President Joe Biden currently has the worst pre-mid-term approval rating since President Truman in 1950. A multitude of factors, including inflation, the botched withdrawal from Afghanistan, weakening economic data, age, and a lack of definitive action on campaign promises have all contributed to the President’s unpopularity. Although Americans are generally dissatisfied with the President, betting markets still project a nearly two-thirds chance that Democrats retain control of the Senate (chart below from electionbettingodds.com). The only two previous Presidents that saw approval ratings lower than Biden’s heading into mid-terms (since the start of WWII), Roosevelt in 1942 (third term) and Truman (first term) in 1946, ended up in the mid-terms losing twelve and five senate seats, respectively. In fact, only five Presidents have seen their party’s position in the Senate improve or remain flat since the start of WWII in a mid-term election cycle. In these five cycles, the sitting President averaged an approval rating of 57.2%, which is 19.2 percentage points higher than that of Biden.
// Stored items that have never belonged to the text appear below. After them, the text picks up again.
(** * GK_GATE: the request-forwarding core of the gateway, embedded in Rocq

    Each module below embeds one service of [src/gateway]: the functions
    are transcribed from the TypeScript sources, with the mutable maps of
    the services passed explicitly and every reading of [Date.now()] taken
    as an argument.  Numbers that the code uses as integers (timestamps in
    milliseconds, counters, limits, sizes in bytes) are modelled in [Z];
    the number that is parsed from a header is rounded to a double
    ([Cache.toDouble]). *)

From Stdlib Require Import ZArith Lia List String Ascii.
From Stdlib Require Import DecimalString HexadecimalString HexadecimalN HexadecimalPos.
From Stdlib Require Import DecimalN DecimalPos Sorted.
From stdpp Require Import gmap strings list fin_maps.

Local Open Scope Z_scope.

(* ===================================================================== *)
(** * JavaScript primitives used by the services                          *)
(* ===================================================================== *)

(** [Math.ceil(a / b)] for a positive integer divisor [b]. *)
Definition Math_ceil_div (a b : Z) : Z := - ((- a) / b).

(** [s.startsWith(p)] *)
Fixpoint startsWith (p s : string) : bool :=
  match p, s with
  | EmptyString, _ => true
  | String a p', String b s' => Ascii.eqb a b && startsWith p' s'
  | String _ _, EmptyString => false
  end.

(** [s.includes(sub)] *)
Fixpoint includes (sub s : string) : bool :=
  startsWith sub s ||
  match s with
  | EmptyString => false
  | String _ s' => includes sub s'
  end.

(** Truthiness of [obj[name]] for a string-valued property: defined and
    not the empty string. *)
Definition truthy (v : option string) : bool :=
  match v with
  | Some (String _ _) => true
  | _ => false
  end.

(** [v || d] for an optional string [v]. *)
Definition orElse (v : option string) (d : string) : string :=
  match v with
  | Some (String a s) => String a s
  | _ => d
  end.

(** [ToInt32]: the signed 32-bit value of an integer. *)
Definition toInt32 (x : Z) : Z := (x + 2 ^ 31) mod 2 ^ 32 - 2 ^ 31.

(** [n.toString(16)] and [n.toString()] for a non-negative integer. *)
Definition toString16 (n : Z) : string :=
  HexadecimalString.NilZero.string_of_uint (N.to_hex_uint (Z.to_N n)).

Definition toString10 (n : Z) : string :=
  DecimalString.NilZero.string_of_uint (N.to_uint (Z.to_N n)).

(** [s.charCodeAt(i)] over the characters of [s], for strings of
    one-byte characters. *)
Definition charCodes (s : string) : list Z :=
  List.map (fun c => Z.of_nat (nat_of_ascii c)) (list_ascii_of_string s).

(** What [includes] and [startsWith] decide. *)
Definition Contains (sub s : string) : Prop :=
  exists before after, s = before +:+ sub +:+ after.

Lemma startsWith_spec p s : startsWith p s = true <-> exists after, s = p +:+ after.
Proof.
  revert s. induction p as [|a p IH]; intros s; cbn.
  - split; eauto.
  - destruct s as [|b s]; cbn.
    + split; [discriminate|]. intros [after [=]].
    + rewrite andb_true_iff, IH, Ascii.eqb_eq. split.
      * intros [-> [after ->]]. eauto.
      * intros [after [= -> ->]]. eauto.
Qed.

Lemma includes_spec sub s : includes sub s = true <-> Contains sub s.
Proof.
  unfold Contains. induction s as [|b s IH]; cbn.
  - rewrite orb_false_r, startsWith_spec. split.
    + intros [after ->]. exists "", after. done.
    + intros (before & after & Heq). exists after.
      destruct before; cbn in *; [done|discriminate].
  - rewrite orb_true_iff, startsWith_spec, IH. split.
    + intros [[after ->]|(before & after & ->)].
      * exists "", after. done.
      * exists (String b before), after. done.
    + intros (before & after & Heq). destruct before as [|c before]; cbn in *.
      * left. eauto.
      * right. injection Heq as -> ->. eauto.
Qed.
Although only 20% of Presidential terms since the start of WWII have seen their party gain Senate seats during mid-terms, subsequent sessions of congress following these election cycles passed some significant legislation. The 88th Congress (under the Kennedy/Johnson administration) passed the Civil Rights Act of 1964, which prohibited discrimination on the basis of race, sex, religion, ethnicity, or national origin. In addition, that session of congress banned the discrimination of pay in regards to sex, and the 24th amendment was passed (which banned states from making the right to vote in federal elections conditional). The 92nd Congress (under Nixon) removed the dollar from the gold standard and established Title IX. The 116th Congress under Trump passed the CARES act, which helped the country recover from the pandemic and funded vaccination initiatives.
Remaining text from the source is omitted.